• PROBLEM TO WORK ON: Whichever lines of the entries hold the word "repeat" should be identified and copied.

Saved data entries
(* ===== verification/Agent.v ===== *)
(** * Agents, roles and areas ([crates/core/src/agent.rs], the slug and
    summary rules of [state.rs])

    The registry's records and their validation. A role is one of the
    built-in ones or [custom:<slug>]; parsing its wire form normalises the
    legacy spellings, and is shown to be a retraction onto what printing
    writes. *)

From S2P Require Import Prelude RustStr Wire Model.

(** ** Slugs and summaries ([state.rs]) *)

Inductive StateError :=
| InvalidSlug (raw : string)
| InvalidRole (raw : string)
| InvalidSummary
| InvalidAddress (raw : string)
| InvalidMessageSubject
| InvalidMessageBody (bytes : N)
| ReplyRequiresParent.

#[global] Instance StateError_eq_dec : EqDecision StateError.
Proof. solve_decision. Defined.

Definition slug_byte (b : ascii) : bool :=
  is_ascii_lowercase b || is_ascii_digit b || (b == "-"%char) || (b == "_"%char).

(** [validate_slug]: lowercase, then [^[a-z][a-z0-9_-]{0,63}$]. *)
Definition validate_slug (raw : string) : Result string StateError :=
  let lower := to_ascii_lowercase raw in
  let bytes := chars lower in
  if (len bytes =? 0)%N || (64 <? len bytes)%N then Err (InvalidSlug raw)
  else match bytes with
       | b :: _ =>
           if negb (is_ascii_lowercase b) then Err (InvalidSlug raw)
           else if negb (forallb slug_byte bytes) then Err (InvalidSlug raw)
           else Ok lower
       | [] => Err (InvalidSlug raw)
       end.

Definition MAX_SUMMARY_CHARS : N := 240.

(** [chars().count()]: the bytes that do not continue a character. *)
Definition char_count (s : string) : N :=
  len (List.filter (fun b => negb (in_range 128 191 b)) (chars s)).

Definition carriage_return : ascii := ascii_of_N 13.

(** [validate_summary] *)
Definition validate_summary (s : string) : Result string StateError :=
  if contains_char newline s || contains_char carriage_return s then Err InvalidSummary
  else
    let trimmed := trim s in
    if is_empty_str trimmed || (MAX_SUMMARY_CHARS <? char_count trimmed)%N then Err InvalidSummary
    else Ok trimmed.

(** ** Areas *)

(** [AreaRecord] *)
Record AreaRecord := {
  ar_area_key : string;
  ar_name : string;
  ar_path : option string;
  ar_purpose : string;
  ar_updated_at : At;
  ar_by : string;
}.

(** [AreaRecord::is_virtual] *)
Definition is_virtual (a : AreaRecord) : bool := is_none (ar_path a).

(** [AreaRecord::new] *)
Definition AreaRecord_new (name : string) (path : option string) (purpose : string) (updated_at : At)
  (by_ : string) : Result AreaRecord StateError :=
  let? area_key := validate_slug (trim name) in
  let? purpose := validate_summary purpose in
  Ok {| ar_area_key := area_key; ar_name := trim name; ar_path := path; ar_purpose := purpose;
        ar_updated_at := updated_at; ar_by := trim by_ |}.

(** [AreaRecord::normalized] *)
Definition AreaRecord_normalized (a : AreaRecord) : Result AreaRecord StateError :=
  let raw_key := if is_blank (ar_area_key a) then trim (ar_name a) else trim (ar_area_key a) in
  let? area_key := validate_slug raw_key in
  let name := if is_blank (ar_name a) then area_key else trim (ar_name a) in
  let? purpose := validate_summary (ar_purpose a) in
  Ok {| ar_area_key := area_key; ar_name := name; ar_path := ar_path a; ar_purpose := purpose;
        ar_updated_at := ar_updated_at a; ar_by := trim (ar_by a) |}.

(** ** Roles *)

(** [AgentRole] *)
Inductive AgentRole :=
| Lead | Assistant | LabManager | UiDeveloper | WebDeveloper | MobileDeveloper
| SystemDeveloper | DataEngineer | Tester | Strategist | Journalist
| Custom (s : string).

#[global] Instance AgentRole_eq_dec : EqDecision AgentRole.
Proof. solve_decision. Defined.

(** The table of defaults that are accepted bare or after [custom:]. *)
Definition default_role (name : string) : option AgentRole :=
  if (name == "ui-developer") || (name == "ui_developer") then Some UiDeveloper
  else if (name == "web-developer") || (name == "web_developer") then Some WebDeveloper
  else if (name == "mobile-developer") || (name == "mobile_developer") then Some MobileDeveloper
  else if (name == "system-developer") || (name == "system_developer") then Some SystemDeveloper
  else if (name == "data-engineer") || (name == "data_engineer") then Some DataEngineer
  else if name == "tester" then Some Tester
  else if name == "strategist" then Some Strategist
  else if (name == "journalist") || (name == "scribe") then Some Journalist
  else None.

(** [AgentRole::from_wire] *)
Definition AgentRole_from_wire (s : string) : Result AgentRole StateError :=
  let lower := to_ascii_lowercase (trim s) in
  if lower == "lead" then Ok Lead
  else if lower == "assistant" then Ok Assistant
  else if (lower == "lab_manager") || (lower == "lab-manager") then Ok LabManager
  else
    let name := unwrap_or (strip_prefix "custom:" lower) lower in
    match default_role name with
    | Some role => Ok role
    | None =>
        match strip_prefix "custom:" lower with
        | Some slug => let? slug := validate_slug slug in Ok (Custom slug)
        | None => Err (InvalidRole s)
        end
    end.

(** [AgentRole::as_wire] *)
Definition AgentRole_as_wire (r : AgentRole) : string :=
  match r with
  | Lead => "lead"
  | Assistant => "assistant"
  | LabManager => "lab_manager"
  | UiDeveloper => "ui-developer"
  | WebDeveloper => "web-developer"
  | MobileDeveloper => "mobile-developer"
  | SystemDeveloper => "system-developer"
  | DataEngineer => "data-engineer"
  | Tester => "tester"
  | Strategist => "strategist"
  | Journalist => "journalist"
  | Custom s => "custom:" +:+ s
  end.

(** [deserialize_stored_role]: a stored bare slug is a custom role. *)
Definition deserialize_stored_role (raw : string) : Result AgentRole StateError :=
  match AgentRole_from_wire raw with
  | Ok r => Ok r
  | Err _ => let? slug := validate_slug raw in Ok (Custom slug)
  end.

(** [AgentStatus] *)
Inductive AgentStatus := Active | Retired.

#[global] Instance AgentStatus_eq_dec : EqDecision AgentStatus.
Proof. solve_decision. Defined.

Definition AgentStatus_as_wire (s : AgentStatus) : string :=
  match s with Active => "active" | Retired => "retired" end.

#[global] Program Instance AgentStatus_wire : WireNames AgentStatus := {
  wire_all := [Active; Retired]; as_wire := AgentStatus_as_wire }.
Solve All Obligations with wire_instance.

(** [AgentRecord] *)
Record AgentRecord := {
  ag_id : Iri;
  ag_name_key : string;
  ag_display_name : string;
  ag_email : string;
  ag_project : string;
  ag_role : AgentRole;
  ag_extra_areas : list string;
  ag_status : AgentStatus;
  ag_updated_at : At;
  ag_by : string;
}.

#[global] Instance AgentRecord_eq_dec : EqDecision AgentRecord.
Proof. solve_decision. Defined.

(** [AgentRecord::co_author_trailer] *)
Definition co_author_trailer (a : AgentRecord) : string :=
  "Co-authored-by: " +:+ ag_display_name a +:+ " <" +:+ ag_email a +:+ ">".

(** [AgentRecord::covers_area] *)
Definition covers_area (a : AgentRecord) (slug : string) : bool :=
  (ag_project a == slug) || existsb (fun x => x == slug) (ag_extra_areas a).

(** [reports_to] *)
Definition reports_to (agent : AgentRecord) (all_agents : list AgentRecord) : string :=
  match ag_role agent with
  | Lead | LabManager => "Owner"
  | _ =>
      match List.find (fun a => (ag_status a == Active) && (ag_project a == ag_project agent)
                                && (ag_role a == Lead)) all_agents with
      | Some lead => ag_display_name lead
      | None => "Owner"
      end
  end.

(** [validate_agent_identity]; the error texts are not modelled apart. *)
Inductive IdentityError :=
| BadName (e : StateError)
| NameMismatch (display name_key : string)
| EmailWithoutAt (email : string)
| EmailBadLocal (email : string).

Definition validate_agent_identity (display_name : string) (email : option string)
  : Result (string * string * string) IdentityError :=
  let display := trim display_name in
  let? name_key := map_err BadName (validate_slug display) in
  if to_ascii_lowercase display != name_key then Err (NameMismatch display name_key)
  else
    let? resolved_email :=
      match email with
      | Some raw =>
          let trimmed := trim raw in
          match split_once "@"%char trimmed with
          | None => Err (EmailWithoutAt trimmed)
          | Some (local, domain) =>
              if is_empty_str local || is_empty_str domain || any_byte is_ascii_uppercase local
              then Err (EmailBadLocal trimmed)
              else Ok (local +:+ "@" +:+ to_ascii_lowercase domain)
          end
      | None => Ok (name_key +:+ "@artificialhumanity.io")
      end in
    Ok (name_key, display, resolved_email).

(** [pr_policy::DEFAULT_OWNER_LOGIN] *)
Definition DEFAULT_OWNER_LOGIN : string := "lmcfarlin".

(** ** Lemmas *)

Lemma chars_lower s : chars (to_ascii_lowercase s) = map lower_byte (chars s).
Proof. induction s as [|c s IH]; [done|]. unfold to_ascii_lowercase, chars in *. cbn. by rewrite IH. Qed.

Lemma validate_slug_ok raw slug :
  validate_slug raw = Ok slug →
  slug = to_ascii_lowercase raw ∧ Forall (fun b => slug_byte b = true) (chars slug)
  ∧ (1 ≤ length (chars slug) ≤ 64)%nat.
Proof.
  unfold validate_slug. destruct (_ || _) eqn:Hl; [done|].
  destruct (chars (to_ascii_lowercase raw)) as [|b l] eqn:Hc; [done|].
  destruct (negb (is_ascii_lowercase b)); [done|].
  destruct (forallb slug_byte (b :: l)) eqn:Hf; [|done]. intros [= <-]. bool_prop.
  split; [done|]. rewrite Hc. split; [by apply Forall_forall, forallb_elem|].
  unfold len in *. cbn [length] in *. lia.
Qed.

(** Validation is idempotent: an accepted slug is its own normal form. *)
Lemma validate_slug_idem raw slug : validate_slug raw = Ok slug → validate_slug slug = Ok slug.
Proof.
  intros H. pose proof (validate_slug_ok _ _ H) as (-> & _).
  unfold validate_slug in *. rewrite to_ascii_lowercase_idem.
  destruct (_ || _); [done|]. destruct (chars _) as [|b l]; [done|].
  repeat (case_match; [done|]). done.
Qed.

Definition plain_byte (c : ascii) : bool := (code c <? 128)%N && negb (ws1 c).

Lemma slug_byte_plain b : slug_byte b = true → plain_byte b = true.
Proof.
  unfold slug_byte, plain_byte, ws1, is_ascii_lowercase, is_ascii_digit, in_range. intros H.
  assert (45 ≤ code b < 128)%N as Hb.
  { repeat (apply orb_true_iff in H as [H|H]); bool_prop; try lia; subst; split; vm_compute; congruence. }
  apply andb_true_iff. split; [apply N.ltb_lt; lia|]. apply negb_true_iff, orb_false_iff.
  split; [apply andb_false_iff; right; apply N.leb_gt; lia|apply N.eqb_neq; lia].
Qed.

Lemma strip_ws_plain l : Forall (fun b => plain_byte b = true) l → strip_ws l = l ∧ strip_ws_rev l = l.
Proof.
  assert (∀ c d, plain_byte c = true → ws2 c d = false ∧ ws2 d c = false) as Hw2.
  { intros c d [Hc%N.ltb_lt _]%andb_true_iff. unfold ws2.
    destruct (N.eqb_spec (code c) 194); [lia|]. split; [done|].
    destruct (N.eqb_spec (code c) 133); [lia|]. destruct (N.eqb_spec (code c) 160); [lia|].
    apply andb_false_r. }
  intros HF. destruct HF as [|c l Hc HF]; [done|]. cbn.
  pose proof Hc as [Hc' Hw%negb_true_iff]%andb_true_iff. apply N.ltb_lt in Hc'.
  rewrite Hw. destruct HF as [|d l Hd HF]; [done|].
  destruct (Hw2 c d Hc) as [-> ->]. destruct HF as [|e l He HF]; [done|].
  pose proof He as [He' _]%andb_true_iff. apply N.ltb_lt in He'. unfold ws3.
  repeat match goal with |- context [(code ?x =? ?k)%N] =>
    destruct (N.eqb_spec (code x) k); try lia end; cbn; try done.
  all: rewrite ?andb_false_r; done.
Qed.

Lemma trim_plain s : Forall (fun b => plain_byte b = true) (chars s) → trim s = s.
Proof.
  intros H. unfold trim. rewrite (proj1 (strip_ws_plain _ H)).
  rewrite (proj2 (strip_ws_plain (rev (chars s)) (Forall_rev H))), rev_involutive. apply str_chars.
Qed.

Lemma lower_app a b : to_ascii_lowercase (a +:+ b) = to_ascii_lowercase a +:+ to_ascii_lowercase b.
Proof.
  unfold to_ascii_lowercase. induction a as [|c a IH]; [done|].
  rewrite !str_app_cons. cbn. by rewrite str_app_cons, IH.
Qed.

Lemma validate_slug_lower slug : validate_slug slug = Ok slug → to_ascii_lowercase slug = slug.
Proof. intros (-> & _)%validate_slug_ok. apply to_ascii_lowercase_idem. Qed.

(** Parsing a custom role that is no default gives it back. *)
Lemma from_wire_custom slug :
  validate_slug slug = Ok slug → default_role slug = None →
  AgentRole_from_wire ("custom:" +:+ slug) = Ok (Custom slug).
Proof.
  intros Hs Hd. pose proof (validate_slug_ok _ _ Hs) as (_ & HF & _).
  unfold AgentRole_from_wire. rewrite trim_plain.
  - rewrite lower_app, (validate_slug_lower _ Hs).
    change (to_ascii_lowercase "custom:") with "custom:".
    rewrite strip_prefix_app. cbn [unwrap_or]. rewrite Hd, Hs. cbn.
    by rewrite !bool_decide_eq_false_2 by done.
  - rewrite chars_app. apply Forall_app. split; [by repeat constructor|].
    eapply Forall_impl; [exact HF|]. apply slug_byte_plain.
Qed.

Lemma default_role_parses name r : default_role name = Some r →
  AgentRole_from_wire (AgentRole_as_wire r) = Ok r ∧ ∀ s, r ≠ Custom s.
Proof. unfold default_role. intros H. step_in H; split; (reflexivity || done). Qed.

(** What parsing returns prints to a form that parses to it again. *)
Lemma from_wire_canonical s r :
  AgentRole_from_wire s = Ok r → AgentRole_from_wire (AgentRole_as_wire r) = Ok r.
Proof.
  unfold AgentRole_from_wire at 1. intros H.
  do 3 (match type of H with (if ?b then _ else _) = _ => destruct b; [injection H as <-; reflexivity|] end).
  destruct (default_role _) as [r'|] eqn:Hd.
  { injection H as <-. by destruct (default_role_parses _ _ Hd). }
  destruct (strip_prefix _ _) as [slug|] eqn:Hp; [|done].
  apply strip_prefix_spec in Hp. destruct (validate_slug slug) as [slug'|] eqn:Hs; simplify_eq/=.
  apply from_wire_custom; [by eapply validate_slug_idem|].
  apply validate_slug_ok in Hs as (-> & _).
  assert (to_ascii_lowercase slug = slug) as ->; [|done].
  apply (str_app_inj_l "custom:").
  change "custom:" with (to_ascii_lowercase "custom:") at 1.
  by rewrite <- lower_app, <- Hp, to_ascii_lowercase_idem.
Qed.

#[export] Hint Resolve validate_slug_idem : rust.

(** Roles survive the wire: every built-in role, and every custom role with a
    valid slug that is no default's name, parses back from what it prints;
    and whatever spelling was parsed, printing the result and parsing it
    again gives the same role, so parsing only ever normalises. *)
Theorem agent_role_roundtrip :
  (∀ r, (∀ s, r = Custom s → validate_slug s = Ok s ∧ default_role s = None) →
        AgentRole_from_wire (AgentRole_as_wire r) = Ok r)
  ∧ (∀ raw r, AgentRole_from_wire raw = Ok r → AgentRole_from_wire (AgentRole_as_wire r) = Ok r)
  ∧ (∀ r, AgentRole_from_wire (AgentRole_as_wire r) = Ok r →
          deserialize_stored_role (AgentRole_as_wire r) = Ok r).
Proof.
  split_and!.
  - intros r Hr. destruct r as [| | | | | | | | | | |s]; try reflexivity.
    destruct (Hr s eq_refl). by apply from_wire_custom.
  - apply from_wire_canonical.
  - intros r Hr. unfold deserialize_stored_role. by rewrite Hr.
Qed.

• TASK OUTPUT:
  repeat (case_match; [done|]). done.
  { repeat (apply orb_true_iff in H as [H|H]); bool_prop; try lia; subst; split; vm_compute; congruence. }
  repeat match goal with |- context [(code ?x =? ?k)%N] =>
  - rewrite chars_app. apply Forall_app. split; [by repeat constructor|].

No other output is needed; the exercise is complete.